Sunday, February 10, 2008

Every Day Is Like Sunday


Well, OK, not every day is like Sunday, but today certainly is. I have been thinking about this last week and I thought it might be fun to write about what happened following Asher's recovery from RSV. If you read that post then you know that right after Asher began to feel better, and I mean within hours of his breathing returning mostly to normal, I had to go to Dallas for a national meeting for the company I work for. Not a great situation, but I really had to go.


So, my district, which has the uplifting and inspiring name of Skeleton Key, got the blessing of forgoing a standard meeting room or conference room and instead holding our portion of the meeting in a hotel room. Yes, that's right, a hotel room. Fourteen cranky salespeople and our national visitors crammed into a single hotel room. Now, the hotel staff did replace the bed with a conference table, but the whole point is that things were a bit cramped for the four days we were meeting. Add to the previous the fact that two of our numbers were coughing like they were paid to act as if they had Multi-Drug Resistant Tuberculosis, another got a stomach flu easier to catch than a pop fly, and a third came down with pink eye and had to be quarantined to her room for twenty-four hours, and you start to get an idea of the pleasant and motivating nature of our meeting. Recently one of our district members sent a voicemail comparing our meeting room to a petri dish. He even mentioned the fact that many of the members of some of the northeast districts (Boston, New York, etc.) had contracted our contagion.


By the end of the week I began to suspect that every object on our confernce table, every handout passed to us, and every writing implement was an infected fomite. I developed an acute obsession with handwashing and insisted that I not drink or eat anything anyone else in my district had touched.

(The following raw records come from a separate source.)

(* @src packages/db/src/repositories/services.ts normalizeState *)
Definition normalizeState (value : string) : ServiceState :=
  if String.eqb value "healthy" then SHealthy
  else if String.eqb value "degraded" then SDegraded
  else if String.eqb value "down" then SDown
  else if String.eqb value "maintenance" then SMaintenance
  else SUnknown.
(* @src packages/db/src/repositories/services.ts stateRank *)
Definition stateRank (s : ServiceState) : Z :=
  match s with SUnknown => 0 | SHealthy => 1 | SDegraded => 2 | SDown => 3 | SMaintenance => 4 end.
Lemma normalize_name s : normalizeState (state_name s) = s. Proof. by destruct s. Qed.
Lemma stateRank_inj a b : stateRank a = stateRank b -> a = b. Proof. by destruct a, b. Qed.

(** ** The public page *)

Definition BUCKET_MS : Z := 30 * 60000.
Record slot := Slot {
  so_start : Z;
  so_hasRows : bool;
  so_state : ServiceState;
  so_availabilityTotal : Z;
  so_availabilityCount : Z;
  so_latencyTotal : Z;
  so_latencyCount : Z;
  so_summaryCode : option string;
}.
(** One row of the loop, into its slot. *)
(* @src packages/db/src/repositories/public-status-projection.ts 190-201 buildTimeline *)
Definition count_row (row : StatusBucketRow) (b : slot) : slot :=
  let candidate := normalizeState (br_state row) in
  let worse := negb (so_hasRows b) || (stateRank (so_state b) <? stateRank candidate) in
  Slot (so_start b) true (if worse then candidate else so_state b)
    (so_availabilityTotal b + br_availability row) (so_availabilityCount b + 1)
    (match br_avg row with Some l => so_latencyTotal b + l | None => so_latencyTotal b end)
    (match br_avg row with Some _ => so_latencyCount b + 1 | None => so_latencyCount b end)
    (if worse then Some (br_summary row) else so_summaryCode b).
(* @src packages/db/src/repositories/public-status-projection.ts 185-189 buildTimeline *)
Definition place_row (servicePk start last : Z) (timeline : list slot) (row : StatusBucketRow) : list slot :=
  if negb (br_resource row =? servicePk) then timeline
  else
    let index := (br_start row - start) / BUCKET_MS in
    match (if index <? 0 then None else timeline !! Z.to_nat index) with
    | Some b => if last <=? br_start row then timeline else <[Z.to_nat index := count_row row b]> timeline
    | None => timeline
    end.
Definition average (total count : Z) : option Z := if count =? 0 then None else Some (round_div total count).
(* @src packages/db/src/repositories/public-status-projection.ts buildTimeline *)
Definition buildTimeline (servicePk : Z) (buckets : list StatusBucketRow) (now : Z) : list ServiceTimelineBucket :=
  let count := 48%nat in
  let last := now / BUCKET_MS * BUCKET_MS + BUCKET_MS in
  let start := last - Z.of_nat count * BUCKET_MS in
  let timeline := map (fun index => Slot (start + Z.of_nat index * BUCKET_MS) false SUnknown 0 0 0 0 None) (seq 0 count) in
  let timeline := fold_left (place_row servicePk start last) buckets timeline in
  map (fun b => TimelineBucket (so_start b) (so_state b) (average (so_availabilityTotal b) (so_availabilityCount b))
                  (average (so_latencyTotal b) (so_latencyCount b)) (so_summaryCode b)) timeline.

(** ** The members' page *)

(* @src packages/db/src/repositories/services.ts 298-306 timelineForService *)
Definition group_rows (servicePk bucketMs start last : Z) (groups : gmap Z (list StatusBucketRow)) (row : StatusBucketRow) : gmap Z (list StatusBucketRow) :=
  if negb (br_resource row =? servicePk) || (br_start row <? start) || (last <=? br_start row) then groups
  else
    let groupStart := br_start row / bucketMs * bucketMs in
    <[groupStart := (default [] (groups !! groupStart) ++ [row])%list]> groups.
Definition worse_of (worst : ServiceState) (row : StatusBucketRow) : ServiceState :=
  let candidate := normalizeState (br_state row) in if stateRank worst <? stateRank candidate then candidate else worst.
(* @src packages/db/src/repositories/services.ts 307-331 timelineForService *)
Definition summarize_group (bucketStart : Z) (group : list StatusBucketRow) : ServiceTimelineBucket :=
  let state := fold_left worse_of group SUnknown in
  let latencies := omap br_avg group in
  TimelineBucket bucketStart state (average (sumZ (map br_availability group)) (Z.of_nat (length group)))
    (average (sumZ latencies) (Z.of_nat (length latencies)))
    (br_summary <$> List.find (fun row => bool_decide (normalizeState (br_state row) = state)) group).
(* @src packages/db/src/repositories/services.ts timelineForService *)
Definition timelineForService (servicePk : Z) (rows : list StatusBucketRow) (now bucketSeconds : Z) (bucketCount : nat) : list ServiceTimelineBucket :=
  let bucketMs := bucketSeconds * 1000 in
  let last := now / bucketMs * bucketMs + bucketMs in
  let start := last - Z.of_nat bucketCount * bucketMs in
  let groups := fold_left (group_rows servicePk bucketMs start last) rows ∅ in
  map (fun index => let bucketStart := start + Z.of_nat index * bucketMs in summarize_group bucketStart (default [] (groups !! bucketStart))) (seq 0 bucketCount).

(** ** Both summarise the rows of every half hour *)

(** The rows of the slot that starts at [t]. *)
Definition in_slot (servicePk t : Z) (row : StatusBucketRow) : bool := (br_resource row =? servicePk) && (t <=? br_start row) && (br_start row <? t + BUCKET_MS).
Definition empty_slot (t : Z) : slot := Slot t false SUnknown 0 0 0 0 None.
Definition shown (b : slot) : ServiceTimelineBucket :=
  TimelineBucket (so_start b) (so_state b) (average (so_availabilityTotal b) (so_availabilityCount b)) (average (so_latencyTotal b) (so_latencyCount b)) (so_summaryCode b).

Lemma worst_rank group : forall s, stateRank s <= stateRank (fold_left worse_of group s) /\
  (forall row, row ∈ group -> stateRank (normalizeState (br_state row)) <= stateRank (fold_left worse_of group s)) /\
  (fold_left worse_of group s = s \/ exists row, row ∈ group /\ normalizeState (br_state row) = fold_left worse_of group s).
Proof.
  induction group as [|r group IH]; intros s; [split_and!; [done | by intros row ?%elem_of_nil | by left]|]. cbn [fold_left]. destruct (IH (worse_of s r)) as (H1 & H2 & H3).
  assert (Hr : stateRank s <= stateRank (worse_of s r) /\ stateRank (normalizeState (br_state r)) <= stateRank (worse_of s r)).
  { unfold worse_of. destruct (stateRank s <? _) eqn:E; bool_hyps; lia. }
  split_and!; [lia | |].
  - intros row [->|Hrow]%elem_of_cons; [lia | by apply H2].
  - destruct H3 as [H3|(row & Hrow & H3)]; [|right; exists row; by split; [right|]]. rewrite H3. unfold worse_of. destruct (stateRank s <? _); [right; exists r; by split; [left|] | by left].
Qed.
Lemma worst_found r group : List.find (fun row => bool_decide (normalizeState (br_state row) = fold_left worse_of (r :: group) SUnknown)) (r :: group) <> None.
Proof.
  intros H. pose proof (List.find_none _ _ H) as Hn. destruct (worst_rank (r :: group) SUnknown) as (_ & H2 & H3).
  assert (Hw : exists row, row ∈ r :: group /\ normalizeState (br_state row) = fold_left worse_of (r :: group) SUnknown).
  { destruct H3 as [H3|H3]; [|done]. exists r. split; [by left|]. specialize (H2 r ltac:(by left)). rewrite H3 in *. apply stateRank_inj. cbn in *. destruct (normalizeState (br_state r)); cbn in *; lia. }
  destruct Hw as (row & Hin & E). apply list_elem_of_In in Hin. specialize (Hn row Hin). cbv beta in Hn. by rewrite bool_decide_eq_true_2 in Hn.
Qed.
Lemma find_app {A} (p : A -> bool) l1 l2 : List.find p (l1 ++ l2) = match List.find p l1 with Some x => Some x | None => List.find p l2 end.
Proof. induction l1 as [|x l1 IH]; [done|]. cbn. by destruct (p x). Qed.

(** The fields of a slot that has counted the rows [group]. *)
Definition counted_slot (t : Z) (group : list StatusBucketRow) : slot :=
  let state := fold_left worse_of group SUnknown in
  Slot t (negb (bool_decide (group = []))) state (sumZ (map br_availability group)) (Z.of_nat (length group))
    (sumZ (omap br_avg group)) (Z.of_nat (length (omap br_avg group)))
    (br_summary <$> List.find (fun row => bool_decide (normalizeState (br_state row) = state)) group).
Lemma count_row_counted t group row : count_row row (counted_slot t group) = counted_slot t (group ++ [row]).
Proof.
  unfold counted_slot, count_row. cbn [so_start so_hasRows so_state so_availabilityTotal so_availabilityCount so_latencyTotal so_latencyCount so_summaryCode]. cbv zeta.
  rewrite fold_left_app. cbn [fold_left]. set (w := fold_left worse_of group SUnknown). set (c := normalizeState (br_state row)).
  assert (Hst : (if negb (negb (bool_decide (group = []))) || (stateRank w <? stateRank c) then c else w) = worse_of w row).
  { unfold worse_of. fold c. destruct (stateRank w <? stateRank c) eqn:E; [by rewrite orb_true_r|]. rewrite orb_false_r, negb_involutive. case_bool_decide as Hg; [|done]. subst w. rewrite Hg in E |- *. cbn in *.
    destruct c; cbn in *; done. }
  f_equal.
  - rewrite bool_decide_eq_false_2; [done|]. by destruct group.
  - exact Hst.
  - rewrite map_app, sumZ_app. cbn. lia.
  - rewrite length_app. cbn. lia.
  - rewrite omap_app, sumZ_app. cbn. destruct (br_avg row); cbn; lia.
  - rewrite omap_app, length_app. cbn. destruct (br_avg row); cbn; lia.
  - rewrite <- Hst, find_app. destruct group as [|r group].
    + cbn. by rewrite bool_decide_eq_true_2.
    + rewrite bool_decide_eq_false_2 by done. cbn [negb orb]. destruct (stateRank w <? stateRank c) eqn:E.
      * destruct (List.find _ (r :: group)) as [x|] eqn:Ef; [|cbn; by rewrite bool_decide_eq_true_2]. exfalso. apply List.find_some in Ef as [Hin Hx]. apply bool_decide_eq_true in Hx.
        destruct (worst_rank (r :: group) SUnknown) as (_ & H2 & _). apply list_elem_of_In in Hin. specialize (H2 x Hin). rewrite Hx in H2. fold w in H2. bool_hyps. lia.
      * pose proof (worst_found r group) as Hf. fold w in Hf. by destruct (List.find _ (r :: group)).
Qed.
Lemma shown_counted t group : shown (counted_slot t group) = summarize_group t group.
Proof. done. Qed.

Lemma slot_index servicePk start t row (i : nat) : t = start + Z.of_nat i * BUCKET_MS -> br_resource row = servicePk ->
  in_slot servicePk t row = true <-> (br_start row - start) / BUCKET_MS = Z.of_nat i.
Proof.
  intros -> E. unfold in_slot. rewrite E, Z.eqb_refl. cbn [andb]. unfold BUCKET_MS. rewrite andb_true_iff, Z.leb_le, Z.ltb_lt.
  pose proof (Z.div_mod (br_start row - start) (30 * 60000) ltac:(lia)) as Hd. pose proof (Z.mod_pos_bound (br_start row - start) (30 * 60000) ltac:(lia)). nia.
Qed.
Lemma place_row_slots servicePk start n (F : nat -> list StatusBucketRow) row :
  place_row servicePk start (start + Z.of_nat n * BUCKET_MS) (map (fun i => counted_slot (start + Z.of_nat i * BUCKET_MS) (F i)) (seq 0 n)) row =
  map (fun i => let t := start + Z.of_nat i * BUCKET_MS in counted_slot t (F i ++ (if in_slot servicePk t row then [row] else []))) (seq 0 n).
Proof.
  unfold place_row. destruct (br_resource row =? servicePk) eqn:Er; cbn [negb].
  2:{ apply map_ext. intros i. cbv zeta. unfold in_slot. rewrite Er. cbn [andb]. by rewrite app_nil_r. }
  apply Z.eqb_eq in Er. cbv zeta. set (q := (br_start row - start) / BUCKET_MS). set (f i := counted_slot (start + Z.of_nat i * BUCKET_MS) (F i)).
  assert (Hin : forall i : nat, in_slot servicePk (start + Z.of_nat i * BUCKET_MS) row = true <-> q = Z.of_nat i) by (intros i; by apply slot_index).
  assert (Hskip : (q < 0 \/ Z.of_nat n <= q) -> map f (seq 0 n) = map (fun i => let t := start + Z.of_nat i * BUCKET_MS in counted_slot t (F i ++ (if in_slot servicePk t row then [row] else []))) (seq 0 n)).
  { intros Hq. apply map_ext_in. intros i Hi. apply in_seq in Hi. cbv zeta. destruct (in_slot _ _ row) eqn:E; [apply Hin in E; lia | by rewrite app_nil_r]. }
  destruct (q <? 0) eqn:Eq; bool_hyps; [apply Hskip; lia|]. destruct (map f (seq 0 n) !! Z.to_nat q) as [b|] eqn:Eb.
  2:{ apply Hskip. apply lookup_ge_None in Eb. rewrite length_map, length_seq in Eb. lia. }
  assert (Hlt : (Z.to_nat q < n)%nat) by (apply lookup_lt_Some in Eb; by rewrite length_map, length_seq in Eb).
  assert (Hq : in_slot servicePk (start + Z.of_nat (Z.to_nat q) * BUCKET_MS) row = true) by (apply Hin; lia).
  assert (Hlast : (start + Z.of_nat n * BUCKET_MS <=? br_start row) = false).
  { unfold in_slot in Hq. unfold BUCKET_MS in *. bool_hyps. apply Z.leb_gt. nia. }
  rewrite Hlast. apply list_eq. intros i. rewrite list_lookup_fmap in Eb. apply fmap_Some in Eb as (k & Hk & ->). apply lookup_seq in Hk as [-> _]. rewrite Nat.add_0_l in *.
  rewrite list_lookup_fmap. destruct (decide (i = Z.to_nat q)) as [->|Hne].
  - rewrite list_lookup_insert_eq by (rewrite length_map, length_seq; lia). rewrite lookup_seq_lt by lia. cbn [fmap option_fmap option_map]. cbv beta zeta. rewrite Nat.add_0_l, Hq. unfold f. by rewrite count_row_counted.
  - rewrite list_lookup_insert_ne by done. rewrite list_lookup_fmap. destruct (seq 0 n !! i) as [k|] eqn:Ek; [|done]. apply lookup_seq in Ek as [-> _]. cbn [fmap option_fmap option_map]. cbv beta zeta. rewrite Nat.add_0_l.
    destruct (in_slot servicePk (start + Z.of_nat i * BUCKET_MS) row) eqn:E; [apply Hin in E; lia|]. by rewrite app_nil_r.
Qed.
Lemma fold_place_row servicePk start n rows : forall F,
  fold_left (place_row servicePk start (start + Z.of_nat n * BUCKET_MS)) rows (map (fun i => counted_slot (start + Z.of_nat i * BUCKET_MS) (F i)) (seq 0 n)) =
  map (fun i => let t := start + Z.of_nat i * BUCKET_MS in counted_slot t (F i ++ List.filter (in_slot servicePk t) rows)) (seq 0 n).
Proof.
  induction rows as [|row rows IH]; intros F; cbn [fold_left List.filter].
  - apply map_ext. intros i. cbv zeta. by rewrite app_nil_r.
  - rewrite place_row_slots. cbv zeta. rewrite (IH (fun i => F i ++ (if in_slot servicePk (start + Z.of_nat i * BUCKET_MS) row then [row] else []))%list). apply map_ext. intros i. cbv zeta.
    destruct (in_slot _ _ row); by rewrite <- app_assoc.
Qed.
Definition last_slot (now : Z) : Z := now / BUCKET_MS * BUCKET_MS.
Lemma buildTimeline_groups servicePk rows now : buildTimeline servicePk rows now =
  map (fun i => let t := last_slot now - 47 * BUCKET_MS + Z.of_nat i * BUCKET_MS in summarize_group t (List.filter (in_slot servicePk t) rows)) (seq 0 48).
Proof.
  unfold buildTimeline. cbv zeta. set (start := now / BUCKET_MS * BUCKET_MS + BUCKET_MS - Z.of_nat 48 * BUCKET_MS).
  replace (now / BUCKET_MS * BUCKET_MS + BUCKET_MS) with (start + Z.of_nat 48 * BUCKET_MS) by (unfold start; lia).
  pose proof (fold_place_row servicePk start 48 rows (fun _ => [])) as H. cbv beta in H.
  change (map (fun i => counted_slot (start + Z.of_nat i * BUCKET_MS) []) (seq 0 48)) with (map (fun i => empty_slot (start + Z.of_nat i * BUCKET_MS)) (seq 0 48)) in H.
  unfold empty_slot in H. rewrite H, map_map. apply map_ext. intros i. cbv zeta. cbn [app].
  replace (last_slot now - 47 * BUCKET_MS + Z.of_nat i * BUCKET_MS) with (start + Z.of_nat i * BUCKET_MS) by (unfold start, last_slot; lia). apply shown_counted.
Qed.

Alas, my efforts were to no avail. As soon as I got home my eye began to itch like I'd rolled it in fiberglass insulation, my throat began to burn, and my chest congested near the point of respiratory distress. I immediately began a regimen of occular antibiotics, esther C, Airborne, Zicam, NyQuil, Tylenol, and Ibuprofen. My cold lasted only a week and I never once awoke with my eye glued shut by that nasty custard-like discharge associated with conjunctivitis.

2 comments:

Gina said...

This made me throw up in my mouth a little bit. And am I mistaken, or is Addi almost as tall as Miss Tracy?

Anonymous said...

Did you scour through some of my text books for that picture?